# Task prompt:
Out of the material that follows, write out exactly the lines from the line with "- Requests arrive" to the line with "take back what", both ends included, and no others.

# Data for review:
(* ===== verification/Prelude.v ===== *)
(** * geario-http: a verification library

    The repository is an HTTP/1 server and client with WebSocket support
    ([src/geario-http]), and a C interface to both ([src/geario-http-ffi]).  This
    library models the protocol core of [src/geario-http/src]: everything between
    the bytes of a connection and the application's services, on the server and on
    the client, the adapters of [hyper_rt/], and the C interface's client, server,
    native server and response tickets.  File names below without a directory are under
    [src/geario-http/src].

    ** The program

    A server connection is run by the dispatcher ([h1/dispatcher.rs]).  It asks
    the codec ([h1/codec.rs]) for a request; the codec runs the message decoder
    and then, for the body, the payload decoder ([h1/decoder.rs]).  The request
    goes to the control service ([h1/control.rs]) and to the publish service;
    the response head and its body ([types/body.rs]) go through the encoder
    ([h1/encoder.rs]) back to the io.  Heads live in an object pool
    ([message.rs]), headers in a multimap ([types/map.rs], [types/value.rs]),
    settings, keep-alive, shutdown and the cached date in [config.rs].  A client
    builds a request ([client/request.rs]), takes a connection from its pool
    ([client/pool.rs]), writes the request and reads the response
    ([client/h1proto.rs]) through [client/codec.rs], which is built from the same
    decoder and encoder, and loads the body ([client/response.rs]); a coded body goes
    through [encoding/].  The client of the C interface ([client/mod.rs] of
    [src/geario-http-ffi/src]) has a pool, a worker and connections of its own
    ([client/connect.rs] there), over hyper.  After
    an upgrade, WebSocket messages go through [ws/codec.rs], [ws/frame.rs] and
    [ws/mask.rs]; the handshake key is hashed by [ws/proto.rs], and [ws/transport.rs]
    carries a byte stream in messages.

    ** The files

    - [Prelude]: this file; Rust's results and polls, panics as the type
      [outcome] with its monad, machine widths, the tactics and generic lemmas.
    - [Headers]: [types/value.rs], [types/map.rs].  Modules [ValueOps],
      [HeaderMapOps] (one definition for each operation), [HeaderMapThms].
    - [Message]: [message.rs].  Heads, flags, Module [MessagePool].
    - [Config]: [config.rs].  Settings, Module [DispatcherConfig] (connections in
      flight and shutdown), the date cache.
    - [Errors]: [error.rs], the errors of [h1/mod.rs].
    - [Payload]: [PayloadDecoder] of [h1/decoder.rs], with its theorems.
    - [Decoder], [DecoderThms]: [MessageDecoder] of [h1/decoder.rs].
    - [Encoder], [EncoderThms]: [h1/encoder.rs].
    - [HeaderValues]: the rest of [types/value.rs], conversions, order, hash and text.
      [HeaderSafety]: which values a header map can hold, from safe code and from
      the decoder, and what a reader makes of a head that is written.
    - [H1Codec]: [h1/codec.rs] and [client/codec.rs], decoder and encoder put
      together, with the connection state between a request and its response.
    - [WsMask], [WsProto], [WsFrame], [WsCodec]: the files of [ws/] so named.
    - [WsTransport], [WsTransportThms]: [ws/transport.rs], [ws/sink.rs].
    - [Body]: [types/body.rs], the trait as the class [MessageBody].  [BodyConv]: its
      conversions, boxes and pages.
    - [HyperRt], [HyperRtThms]: [hyper_rt/transport.rs], [hyper_rt/timer.rs],
      [hyper_rt/serve.rs].
    - [Response]: [response.rs], the default of [ResponseError].
    - [WsHandshake], [WsHandshakeWorld]: [ws/handshake.rs], [ws/cfg.rs], and what
      [ws/client.rs] sends and checks; a handshake run from bytes to bytes.
      [WsConnect], [WsConnectWorld]: the rest of [ws/client.rs], connecting and
      receiving, and the errors of [ws/error.rs].
    - [Serde]: [types/serde.rs].
    - [HttpMessage]: [httpmessage.rs], [request.rs], [payload.rs].
    - [Control]: [h1/control.rs] and the services of [h1/default.rs].
    - [HttpService], [HttpServiceThms]: [h1/service.rs] and [service.rs], the futures
      of a connection's call and of the shutdown; the dispatcher is one of their
      awaits.
    - [Dispatcher]: [h1/dispatcher.rs]; a state monad over the dispatcher's fields, the world and
      a log.  [DispatcherThms] has the specification automaton and the
      refinement, [DispatcherLive] the end of the loops, [DispatcherTimers] the
      timers and the errors, [DispatcherWorld] a concrete world in which the
      server runs from bytes to bytes.
    - [ClientPool], [ClientPoolThms]: [client/pool.rs].
    - [ClientProxy]: [client/proxy.rs].
    - [ClientExchange]: [client/h1proto.rs], [client/sender.rs],
      [client/connection.rs], [client/connector.rs] and [client/error.rs]; a request
      and its response on one connection.  [ClientExchangeThms], with the laws of
      the io, and [ClientExchangeWorld], an io that obeys them.
    - [ClientRequest], [ClientRequestThms]: [client/cfg.rs], [client/request.rs],
      [client/service.rs] and the start of a request in [client/mod.rs].
    - [ClientResponse], [ClientResponseThms]: [client/response.rs].
    - [Encoding], [EncodingThms]: [encoding/encoder.rs], [encoding/decoder.rs] and the
      [ContentEncoding] of [types/header.rs].
    - [FfiAbi], [FfiAbiThms]: the structs of [abi.rs] and [client/mod.rs] in
      [src/geario-http-ffi/src], as the bytes a host allocated.
    - [FfiResponder], [FfiResponderThms]: [responder.rs] and the answering half of
      [server.rs] in [src/geario-http-ffi/src]; the tables of all threads and the
      mailboxes in one state, the host's calls and the workers' turns as events.
    - [FfiServer], [FfiServerThms]: the rest of [server.rs] there, the future of a
      request over those tickets, its body and the server's thread;
      [FfiServerWorld] has the runs.
    - [FfiClient]: [client/mod.rs] and [client/pool.rs] there; the host's calls and
      the steps of the worker's tasks as events.  [FfiClientInv] has the
      invariant, [FfiClientThms] the theorems, [FfiClientWorld] their runs.
    - [FfiConnect], [FfiConnectThms]: [client/connect.rs] there.
    - [NativeServer]: [native_server.rs] there; the slots, channels and futures in one
      state, every access to shared memory a step.  [NativeServerThms] has the
      account of the references, [NativeReplies] the headers, [NativeServerWorld]
      the runs.  [NativeStart]: its start and stop.

    A definition has the name of the function it models, in snake case as in the
    source, with a prefix where two types have a method of that name
    ([codec_decode], [client_decode], [ws_decode]).

    ** What the theorems show

    - Requests arrive as they were sent: the decoder's framing of a request is
      the one its headers ask for, whatever was decoded before; a body in any
      segments is decoded to its data exactly, with the bytes after it left
      alone, and a truncated body never ends; the limits on a head hold on every
      path; decoding always returns.
    - Responses leave as they should: status and length lines are exact with
      their buffers bounds-checked, the framing lines agree with the encoding of
      the body that follows, chunked bodies round-trip through the decoder, a
      length is never exceeded, HEAD has no body.
    - The connection: the dispatcher refines an automaton that reads, asks,
      publishes and answers one request after the other, it answers every
      request once and nothing after a disconnect, no round panics or runs for
      ever, timers are bounded.
    - Heads: no value of a header can add a line or a field to the head that is
      written, wherever it comes from; a serialized header map comes back, and what
      is deserialized is as safe as what is built; a log shows no secret value.
    - The client: the pool's account, its limit by authority, the state of a
      connection that is used again, and that no wake-up of a waiter is lost; a
      connection of an exchange is given back exactly once, and for reuse only when it
      is quiet; the request goes out whole, the response comes in exactly, and
      what a body that is cut off looks like; what the builder makes of a
      request; the body readers' result, limit and deadline; a coded body arrives as
      it was.
    - WebSocket: a client and a server agree on the handshake, unless the settings
      take back what it needs, masking is RFC 6455's, hashing is FIPS 180-4's SHA-1,
      frames and whole conversations within the peer's limits round-trip,
      fragmentation follows its automaton; a transport at both ends is a
      byte stream, its loop ends, and it closes once; a connection the client gives
      out was upgraded, and its receiver gets every frame and the reason of the end.
    - The C interface: a request is answered once in every interleaving of the
      host's threads, by its own ticket alone, what a host on another thread does
      reaches the worker, and then hyper, as it was done, a host is handed a request
      once, whole and within the limit, or not at all, a server starts and stops,
      every entry point's status on every branch, header lines round-trip.  Its client calls back in order, sends a request no more often
      than it may, does not mix connections, accounts for its slots and loses no
      resume; a connection is opened through the tunnel and TLS without ever
      falling back.  Its native server reaches no freed slot as long as the host
      keeps to one answer, gives a request its own answer, and hands it over whole.
    - The adapters: hyper reads the connection's bytes once and in order, writes
      them so, is woken when it waits, and gets the protocol the stream begins with.
    - The services: which connections are in flight, and that a shutdown which waits
      for them goes on when the last has ended and not before; the header map refines
      a multimap.
    - Where the code does something else than it means to, a theorem says what:
      two different Content-Length headers around an Upgrade header, a decoder
      that is gone after an error in the first line, a body written after a 204,
      a request read out of the rest of a body, a second head inside a failed
      body, control frames above 125 bytes, a handshake key
      that is too long, a pool without a limit, an HTTP/1.0 response that is cut
      off, the second values of copied headers, slots of refused requests, structs
      that are read past their end, a decoder that goes on after an error, a
      second answer that reads a freed slot, a ticket's number that comes round, a
      connection that is left behind and blocks the shutdown.

    ** Conventions

    A byte and a machine integer are [Z]; the wrap-around or the check of the
    width is written where the source computes it.  A panic is [Panic], a loop
    that was cut off [NoFuel], both values of [outcome], so that "does not panic"
    and "returns" are statements.  Fuel: the payload loop is given
    [2 * length src + 3] ([loop_fuel]), since every round consumes a byte or ends
    and one state is passed without; header lines one more than the length of the
    input; a round of the dispatcher [round_fuel], which is computed from what
    the world has ready ([WorldProgress]); a stream the number of chunks it has
    ready.  That these are enough is proved ([decode_total], [round_returns],
    [streamed_body_whole], and for the payload within the framing theorems); the
    client's loops are given "fuel that is enough" by their theorems, which say
    that there is such a number and that every larger one gives the same.

    Code outside the repository is a class with laws: httparse's parsers
    ([Parsers], [ChunkSizeParser]), the conversions of the http crate, the
    encoder of base64, the io, the timers and the channels of geario and the
    application's services ([World]), the client's io ([ClientIo]), flate2's
    coders ([ContentEncoder], [ContentDecoder]), the http crate's header value
    ([HttpValue]), the io, TLS and HTTP libraries of the C interface's client
    ([ConnectIo]), the io below hyper ([TransportIo]), geario's pages
    ([BytePages]) and http_body_util's bodies ([BodyUtil]).  Each has a concrete instance the examples run with
    ([RefParsers], [RefChunkSize], [RefWorld], [ScriptStream], [RefIo], [RefCoding],
    [RefHttp], [RefConnect], [RefTransportIo], [page_list], [RefFull]).  The URL
    parser, serde's formats, the mime and encoding_rs crates, hyper's servers and the
    time are arguments.
    The iteration order of a hash map is a parameter.

    ** Not modelled

    - [client/builder.rs], [client/test.rs], the query and the cookies of
      [client/request.rs], the extensions, the cookies and the peer's address of a
      message: accessors and service glue.
    - The builders of [service.rs] and [h1/service.rs] that put factories together.
    - [hyper_rt/executor.rs], one call of the runtime.
    - Display texts, the Debug texts but for those of a header value and of a request,
      examples and
      benchmarks. *)
From Stdlib Require Export ZArith Lia.
From stdpp Require Export base list gmap strings numbers.
Export list_basics.list list_relations.list list_monad.list list_misc.list list_numbers.list.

# Solution for this task:
    - Requests arrive as they were sent: the decoder's framing of a request is
      the one its headers ask for, whatever was decoded before; a body in any
      segments is decoded to its data exactly, with the bytes after it left
      alone, and a truncated body never ends; the limits on a head hold on every
      path; decoding always returns.
    - Responses leave as they should: status and length lines are exact with
      their buffers bounds-checked, the framing lines agree with the encoding of
      the body that follows, chunked bodies round-trip through the decoder, a
      length is never exceeded, HEAD has no body.
    - The connection: the dispatcher refines an automaton that reads, asks,
      publishes and answers one request after the other, it answers every
      request once and nothing after a disconnect, no round panics or runs for
      ever, timers are bounded.
    - Heads: no value of a header can add a line or a field to the head that is
      written, wherever it comes from; a serialized header map comes back, and what
      is deserialized is as safe as what is built; a log shows no secret value.
    - The client: the pool's account, its limit by authority, the state of a
      connection that is used again, and that no wake-up of a waiter is lost; a
      connection of an exchange is given back exactly once, and for reuse only when it
      is quiet; the request goes out whole, the response comes in exactly, and
      what a body that is cut off looks like; what the builder makes of a
      request; the body readers' result, limit and deadline; a coded body arrives as
      it was.
    - WebSocket: a client and a server agree on the handshake, unless the settings
      take back what it needs, masking is RFC 6455's, hashing is FIPS 180-4's SHA-1,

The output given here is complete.